So long as JS remains entrenched in the browser space, then yes, due to (as I mentioned) the simple fact that, as it is the sole scripting language of the web, hordes of web developers learn just enough of it to be dangerous, and thus want to apply this skillset to other domains, as well as browser developers pour massive effort into optimized JS engines. Without this, there is virtually no motivation to use it to actually build applications, due to its poor design and being demonstratively inferior to many other readily available options that are properly designed for such tasks and widely used for such.

They are also much more amenable to community development since you can add to it using JS which is both interpreted and much more widely known.

As I state above, this is valid for web developers, but simply not true for the scientific/engineering/data analysis community. Essentially no one does their actual data analysis in JS (as opposed to Python, R, Matlab or even C++), and thus very few in said communities are familiar with the language, as opposed to those latter ones, nor is integration with their actual stack nearly as easy for the same reasons. Ergo, my points above. Furthermore, even overall, Python is only modestly behind JS overall and continues to grow relative to it; in terms of traction within the data science community at large, it isn't even close.

Finally, a comprehensive data science environment is being developed for VS Studio.

Nueron looks quite interesting indeed, but it is far from a comprehensive environment as opposed to a tool to generate several different types of interactive output, and there's nothing that couldn't be done just as well in a desktop IDE like Spyder (some of which it already does, and more is planned for Spyder's Viewer plugin in Spyder 5). Furthermore, it makes my very point--as VSCode already offers a number of data science features, what does Theia offer as a platform for data science above and beyond that? This is the part that I just don't understand.

As for the web app aspect, I can only say that there are applications where it is really essential.

Okay, but could you provide a specific, real-world example? Presumably, since you're interested in Theia, you would have one from your own work. Furthermore, these would need to outweigh the fundamental limitations of being a web app in all other contexts where it is not essential.

For instance, I could open up the web app on server A, start a notebook running, open up the web app on server B and start a different notebook running, etc.

Okay, but what does this accomplish? What's the practical purpose being served here? What's the real-world use case?

A remote connection from a desktop application just won't fit the bill.

Why not? What specific things in this scenario can a desktop application not accomplish? With Spyder, for instance, you can automatically start or connect to Jupyter kernels running on many different servers at once, switching between them with ease, and in Spyder 5 the plan is to add remote file editing and manipulation as well as connecting to and interacting with full-on Jupyter notebook servers to do anything you could locally or from a web-based UI. Furthermore, relying on Jupyter notebooks for the backend and the frontend also locks you into all of its limitations and pitfalls, as opposed to working with proper portable, interoperable, re-usable Python modules.

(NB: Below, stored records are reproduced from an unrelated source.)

(* ===== verification/MemoryGuard.v ===== *)
(** * Process memory admission

    [crates/server/src/memory_guard.rs]: the cgroup memory guard.  What the
    guard observes (the probe, the reclaimer, the clock, whether the
    coordinator lock is poisoned) is an environment: a state with operations
    that may change it.  The events of a call are recorded in a trace. *)

From Stdlib Require Import Sorting.Sorted.
From S2P Require Import Prelude.

(** [CgroupMemorySnapshot] of crates/resources. *)
Record CgroupMemorySnapshot := mkSnapshot {
  limit_bytes : Z;
  current_bytes : Z;
  reclaimable_clean_file_bytes : Z;
  committed_bytes : Z;
}.

Record MemoryReclaimReport := mkReclaimReport {
  released_entries : Z;
  released_bytes : Z;
  allocator_error : option string;
}.

Inductive MemoryAdmissionDecision :=
| Admitted_ | AdmittedAfterConcurrentReclaim | AdmittedAfterReclaim
| RejectedRateLimited | RejectedAfterReclaim | ProbeUnavailable.

Record MemoryAdmissionOutcome := mkOutcome {
  decision : MemoryAdmissionDecision;
  initial : option CgroupMemorySnapshot;
  pre_reclaim : option CgroupMemorySnapshot;
  post_reclaim : option CgroupMemorySnapshot;
  reclaim_report : option MemoryReclaimReport;
  reclaim_error : option string;
}.

(** The error a check returns: the probe failed, the lock is poisoned, or a
    pressured snapshot with its message. *)
Inductive GuardError :=
| ProbeError (e : string)
| LockPoisoned
| Pressure (s : CgroupMemorySnapshot) (message : string).

Definition PROCESS_MEMORY_PRESSURE_MESSAGE : string :=
  "Process memory safety pressure remains after reclamation.".
Definition PROCESS_MEMORY_RUNTIME_PRESSURE_MESSAGE : string := "Process memory safety pressure.".
Definition RATE_LIMITED_MESSAGE : string :=
  "Process memory safety pressure; global reclamation is rate-limited.".

(** What the guard does to its environment. *)
Inductive Event :=
| EvProbe (r : result string CgroupMemorySnapshot)
| EvReclaim (at_ : Z).

Class MemoryEnv (W : Type) := {
  probe_snapshot : W -> W * result string CgroupMemorySnapshot;
  reclaim : W -> W * result string MemoryReclaimReport;
  instant_now : W -> W * Z;
  lock_poisoned : W -> bool;
}.

Record CgroupMemoryGuard := mkGuard {
  reserve_bytes : Z;
  reclaim_interval : Z;
  last_attempt : option Z;
  last_outcome : option MemoryAdmissionOutcome;
}.

Definition threshold (g : CgroupMemoryGuard) (s : CgroupMemorySnapshot) : Z :=
  sat_sub (limit_bytes s) (Z.min (reserve_bytes g) (limit_bytes s)).

Definition pressured (g : CgroupMemoryGuard) (s : CgroupMemorySnapshot) : bool :=
  threshold g s <=? committed_bytes s.

Section Guard.
  Context {W : Type} `{MemoryEnv W}.

(** The state a call threads: the environment, the guard and the trace. *)
Definition probe (w : W) (tr : list Event)
    : W * list Event * result GuardError CgroupMemorySnapshot :=
  let '(w, r) := probe_snapshot w in
  (w, tr ++ [EvProbe r], map_err ProbeError r).

Definition finish_admission (g : CgroupMemoryGuard) (w : W) (tr : list Event)
    (result_ : result GuardError unit) (outcome : MemoryAdmissionOutcome)
    : CgroupMemoryGuard * W * list Event * (result GuardError unit * MemoryAdmissionOutcome) :=
  (mkGuard (reserve_bytes g) (reclaim_interval g) (last_attempt g) (Some outcome), w, tr,
   (result_, outcome)).

Definition admit_ (g : CgroupMemoryGuard) (w : W)
    : CgroupMemoryGuard * W * list Event * (result GuardError unit * MemoryAdmissionOutcome) :=
  let '(w, tr, r) := probe w [] in
  match r with
  | Err e => finish_admission g w tr (Err e) (mkOutcome ProbeUnavailable None None None None None)
  | Ok initial =>
      if negb (pressured g initial)
      then finish_admission g w tr (Ok tt) (mkOutcome Admitted_ (Some initial) None None None None)
      else if lock_poisoned w
      then finish_admission g w tr (Err LockPoisoned)
             (mkOutcome ProbeUnavailable (Some initial) None None None None)
      else
        let '(w, tr, r) := probe w tr in
        match r with
        | Err e => finish_admission g w tr (Err e)
                     (mkOutcome ProbeUnavailable (Some initial) None None None None)
        | Ok pre =>
            if negb (pressured g pre)
            then finish_admission g w tr (Ok tt)
                   (mkOutcome AdmittedAfterConcurrentReclaim (Some initial) (Some pre)
                      None None None)
            else
              let '(w, now) := instant_now w in
              if match last_attempt g with
                 | Some last => sat_sub now last <? reclaim_interval g
                 | None => false
                 end
              then finish_admission g w tr (Err (Pressure pre RATE_LIMITED_MESSAGE))
                     (mkOutcome RejectedRateLimited (Some initial) (Some pre) None None None)
              else
                let g := mkGuard (reserve_bytes g) (reclaim_interval g) (Some now)
                           (last_outcome g) in
                let '(w, rr) := reclaim w in
                let tr := tr ++ [EvReclaim now] in
                let '(report, rerr) :=
                  match rr with Ok rep => (Some rep, None) | Err e => (None, Some e) end in
                let '(w, tr, r) := probe w tr in
                match r with
                | Err e => finish_admission g w tr (Err e)
                             (mkOutcome ProbeUnavailable (Some initial) (Some pre) None report rerr)
                | Ok post =>
                    let admitted := negb (pressured g post) in
                    finish_admission g w tr
                      (if admitted then Ok tt
                       else Err (Pressure post PROCESS_MEMORY_PRESSURE_MESSAGE))
                      (mkOutcome (if admitted then AdmittedAfterReclaim else RejectedAfterReclaim)
                         (Some initial) (Some pre) (Some post) report rerr)
                end
        end
  end.

Definition check_with_snapshot (g : CgroupMemoryGuard) (w : W)
    : W * list Event * (result GuardError unit * option CgroupMemorySnapshot) :=
  let '(w, tr, r) := probe w [] in
  match r with
  | Err e => (w, tr, (Err e, None))
  | Ok s =>
      if pressured g s
      then (w, tr, (Err (Pressure s PROCESS_MEMORY_RUNTIME_PRESSURE_MESSAGE), Some s))
      else (w, tr, (Ok tt, Some s))
  end.

(** A sequence of admissions, with the events of all of them. *)
Fixpoint admissions (n : nat) (g : CgroupMemoryGuard) (w : W)
    : CgroupMemoryGuard * W * list Event :=
  match n with
  | O => (g, w, [])
  | S n =>
      let '(g, w, tr, _) := admit_ g w in
      let '(g, w, tr') := admissions n g w in
      (g, w, tr ++ tr')
  end.

(** ** One admission *)

Definition reclaims (tr : list Event) : list Z :=
  omap (fun e => match e with EvReclaim t => Some t | EvProbe _ => None end) tr.

Definition is_admitted (d : MemoryAdmissionDecision) : bool :=
  match d with Admitted_ | AdmittedAfterConcurrentReclaim | AdmittedAfterReclaim => true | _ => false end.

(** The rate limit allows an attempt at [now]. *)
Definition may_reclaim (g : CgroupMemoryGuard) (now : Z) : Prop :=
  match last_attempt g with Some last => reclaim_interval g <= sat_sub now last | None => True end.

(** The decision after a reclaim is that of the last probe, whatever the reclaim
    returned. *)
Definition follows (g : CgroupMemoryGuard) (r : result string CgroupMemorySnapshot)
    (res : result GuardError unit) (out : MemoryAdmissionOutcome) : Prop :=
  match r with
  | Ok s => post_reclaim out = Some s /\
      (if pressured g s then res = Err (Pressure s PROCESS_MEMORY_PRESSURE_MESSAGE) else res = Ok tt)
  | Err e => post_reclaim out = None /\ res = Err (ProbeError e)
  end.

Lemma admit_spec g w :
  let '(g', w', tr, (res, out)) := admit_ g w in
  (res = Ok tt <-> is_admitted (decision out) = true) /\
  (res = Ok tt -> exists tr0 s, tr = tr0 ++ [EvProbe (Ok s)] /\ pressured g s = false) /\
  ((reclaims tr = [] /\ last_attempt g' = last_attempt g) \/
   exists now, reclaims tr = [now] /\ last_attempt g' = Some now /\ may_reclaim g now /\
     exists s1 s2 r, pressured g s1 = true /\ pressured g s2 = true /\
       tr = [EvProbe (Ok s1); EvProbe (Ok s2); EvReclaim now; EvProbe r] /\ follows g r res out) /\
  last_outcome g' = Some out /\ reclaim_interval g' = reclaim_interval g /\
  reserve_bytes g' = reserve_bytes g.
Proof.
  unfold admit_, probe, finish_admission. destruct (probe_snapshot w) as [w1 [s1|e]]; cbn.
  2:{ split_and!; try done. by left. }
  destruct (pressured g s1) eqn:H1; cbn.
  2:{ split_and!; try done; [|by left]. intros _. by exists [], s1. }
  destruct (lock_poisoned w1); cbn; [split_and!; try done; by left|].
  destruct (probe_snapshot w1) as [w2 [s2|e]]; cbn.
  2:{ split_and!; try done. by left. }
  destruct (pressured g s2) eqn:H2; cbn.
  2:{ split_and!; try done; [|by left]. intros _. by exists [EvProbe (Ok s1)], s2. }
  destruct (instant_now w2) as [w3 now].
  destruct (match last_attempt g with Some last => sat_sub now last <? reclaim_interval g | None => false end)
    eqn:Hl; cbn; [split_and!; try done; by left|].
  assert (may_reclaim g now) as Hmay.
  { unfold may_reclaim. destruct (last_attempt g); [by apply Z.ltb_ge in Hl|done]. }
  destruct (reclaim w3) as [w4 rr]. destruct rr as [rep|re].
  all: cbn; destruct (probe_snapshot w4) as [w5 [s3|e]]; cbn.
  all: try (assert (pressured (mkGuard (reserve_bytes g) (reclaim_interval g) (Some now) (last_outcome g)) s3
    = pressured g s3) as -> by done; destruct (pressured g s3) eqn:H3; cbn).
  all: split_and!; try done; try (right; exists now; split_and!; [done..|]; do 3 eexists; split_and!; [exact H1|exact H2|done|];
    cbn; rewrite ?H3; by split).
  all: intros _; exists [EvProbe (Ok s1); EvProbe (Ok s2); EvReclaim now], s3; done.
Qed.

(** [t] keeps the interval after the last attempt [o]. *)
Definition after (interval : Z) (o : option Z) (t : Z) : Prop :=
  match o with Some last => last + interval <= t | None => True end.

Lemma reclaims_app tr tr' : reclaims (tr ++ tr') = reclaims tr ++ reclaims tr'.
Proof. unfold reclaims. apply omap_app. Qed.

Lemma admissions_spaced n g w :
  0 < reclaim_interval g ->
  let '(_, _, tr) := admissions n g w in
  StronglySorted (fun a b => a + reclaim_interval g <= b) (reclaims tr) /\
  Forall (after (reclaim_interval g) (last_attempt g)) (reclaims tr).
Proof.
  revert g w. induction n as [|n IH]; intros g w Hi; cbn [admissions]; [split; constructor|].
  pose proof (admit_spec g w) as Ha. destruct (admit_ g w) as [[[g1 w1] tr1] [res out]].
  destruct Ha as (_ & _ & Hr & _ & Hint & _).
  specialize (IH g1 w1 ltac:(lia)). rewrite Hint in IH.
  destruct (admissions n g1 w1) as [[g2 w2] tr2]. destruct IH as [HS HF]. rewrite reclaims_app.
  destruct Hr as [[-> Hla]|(now & -> & Hla & Hmay & _)]; rewrite Hla in HF; [done|]. cbn [app].
  assert (after (reclaim_interval g) (last_attempt g) now) as Hnow.
  { unfold may_reclaim in Hmay. unfold after. destruct (last_attempt g); [|done].
    unfold sat_sub in Hmay. lia. }
  split; [constructor; [done|exact HF]|]. constructor; [done|].
  eapply List.Forall_impl; [|exact HF]. intros t Ht. unfold after in *.
  destruct (last_attempt g); [lia|done].
Qed.

(** C33. Admission is safe and reclamation is rate limited: a query is admitted
    only when the last thing the call did was a probe whose committed memory is
    below the limit less the reserve.  A call that reclaims does exactly this: two
    probes under pressure, one reclaim, one more probe, whether the reclaim reported
    success or failure; and that last probe decides: the query is admitted if and only
    if it is below the threshold, otherwise the call returns the pressure it saw or the
    probe's error.  Over any sequence of admissions the reclaims are at least one
    interval apart; the runtime check never reclaims. *)
Theorem memory_guard_safe (g : CgroupMemoryGuard) (w : W) (n : nat) :
  0 < reclaim_interval g ->
  (let '(g', _, tr, (res, out)) := admit_ g w in
   last_outcome g' = Some out /\
   (res = Ok tt -> exists tr0 s, tr = tr0 ++ [EvProbe (Ok s)] /\
      committed_bytes s < sat_sub (limit_bytes s) (Z.min (reserve_bytes g) (limit_bytes s))) /\
   (reclaims tr = [] \/ exists now s1 s2 r,
      tr = [EvProbe (Ok s1); EvProbe (Ok s2); EvReclaim now; EvProbe r] /\
      threshold g s1 <= committed_bytes s1 /\ threshold g s2 <= committed_bytes s2 /\
      match r with
      | Ok s => post_reclaim out = Some s /\
          (if committed_bytes s <? threshold g s then res = Ok tt
           else res = Err (Pressure s PROCESS_MEMORY_PRESSURE_MESSAGE))
      | Err e => post_reclaim out = None /\ res = Err (ProbeError e)
      end)) /\
  (let '(_, _, tr) := admissions n g w in
   StronglySorted (fun a b => a + reclaim_interval g <= b) (reclaims tr)) /\
  (let '(_, tr, (res, s)) := check_with_snapshot g w in
   reclaims tr = [] /\ (res = Ok tt -> exists x, s = Some x /\ pressured g x = false)).
Proof.
  intros Hi. split_and!.
  - pose proof (admit_spec g w) as Ha. destruct (admit_ g w) as [[[g' w'] tr] [res out]].
    destruct Ha as (_ & Hok & Hr & Hlo & _). split_and!; [done| |].
    + intros (tr0 & s & Ht & Hp)%Hok. exists tr0, s. split; [done|]. by apply Z.leb_gt in Hp.
    + destruct Hr as [[? _]|(now & _ & _ & _ & s1 & s2 & r & H1 & H2 & Htr & Hf)]; [by left|right].
      apply Z.leb_le in H1, H2. exists now, s1, s2, r. split_and!; [done..|].
      destruct r as [s|e]; [|exact Hf]. destruct Hf as [Hp Hf]. split; [done|].
      rewrite Z.ltb_antisym. unfold pressured in Hf. by destruct (threshold g s <=? committed_bytes s).
  - pose proof (admissions_spaced n g w Hi) as Hs. by destruct (admissions n g w) as [[g' w'] tr], Hs.
  - unfold check_with_snapshot, probe. destruct (probe_snapshot w) as [w1 [s|e]]; cbn; [|done].
    destruct (pressured g s) eqn:Hp; cbn; [done|]. split; [done|]. eauto.
Qed.
End Guard.

(** ** Witness *)

(** Pressure that one reclaim relieves; a clock that advances at every reading. *)
Definition demo_env : Type := Z * Z.

#[export] Instance demo_env_ops : MemoryEnv demo_env := {|
  probe_snapshot := fun w => (w, Ok (mkSnapshot 1000 900 0 (fst w)));
  reclaim := fun w => ((fst w - 400, snd w), Ok (mkReclaimReport 3 400 None));
  instant_now := fun w => ((fst w, snd w + 10), snd w + 10);
  lock_poisoned := fun _ => false;
|}.

Lemma memory_guard_safe_witness :
  let tr := snd (admissions 3 (mkGuard 200 30 None None) ((900, 0) : demo_env)) in
  reclaims tr = [10] /\ StronglySorted (fun a b => a + 30 <= b) (reclaims tr).
Proof.
  cbv zeta. split; [vm_compute; reflexivity|].
  pose proof (memory_guard_safe (mkGuard 200 30 None None) ((900, 0) : demo_env) 3
                ltac:(vm_compute; reflexivity)) as (_ & Hs & _).
  revert Hs. generalize (admissions 3 (mkGuard 200 30 None None) ((900, 0) : demo_env)).
  intros [[g w] tr] Hs. exact Hs.
Defined.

Finally, while you may not do development on a cell phone, a person may very well want to check on a job.

Checking on a job is a radically different use case than working in a full IDE; all that's needed for the former is a means of notifying the user as to its status, which can be done through something as simple as email or a webpage displaying status output. Its a huge stretch to go from this to porting your entire IDE into a cross-platform, mobile-first framework just for something so simple and tailored.

It's probably for us to learn the advantages and create our own use cases rather than doubt that it's useful.

I don't see it as particularly wise to try each and every new whiz-bang workflow idea that comes along without an obvious practical benefit to a mainstream workflow, nor clearly illustrated use cases and applications that offer demonstrated advantages over current methods. This is exactly why I'm asking you, an advocate for some sort of web- or mobile-based data science IDE, to illuminate these very things regarding your proposal, so I may understand why indeed you see it to be such an attractive option.

@abalter
Copy link

abalter commented Nov 15, 2019

https://github.com/abalter/theia-data-science-ide/blob/master/README.md

Project Proposal:

Open-Source, Platform Agnostic, IDE Based on the Theia Framework for (Data) Scientific Computing

TL/DR

I propose that "the community" use the Theia framework to build an open-source IDE that combines the best of RStudio, Spyder, and Jupyter (etc.) into a data science IDE that is cloud/desktop agnostic and language agnostic.

Contents

Introduction

As far as I can tell, the Data Science / Science community primarily uses three coding environments:

  • Jupyter[lab] Notebooks
  • RStudio
  • Spyder

Each has their strengths and weaknesses, pros and cons, adherents and detractors. I personally avoided R and RStudio
for a long time in favor of Python, Spyder, and Jupyter. My most recent position is in an RStudio
shop. I have discovered that RStudio is a migical world that seemlessly
integrates script files, notebooks, exploring variables, maintaining history, accessing files, loading
data, and an interactive command line (both R and bash). Fantastically, the RStudio IDE has both a cloud and desktop version.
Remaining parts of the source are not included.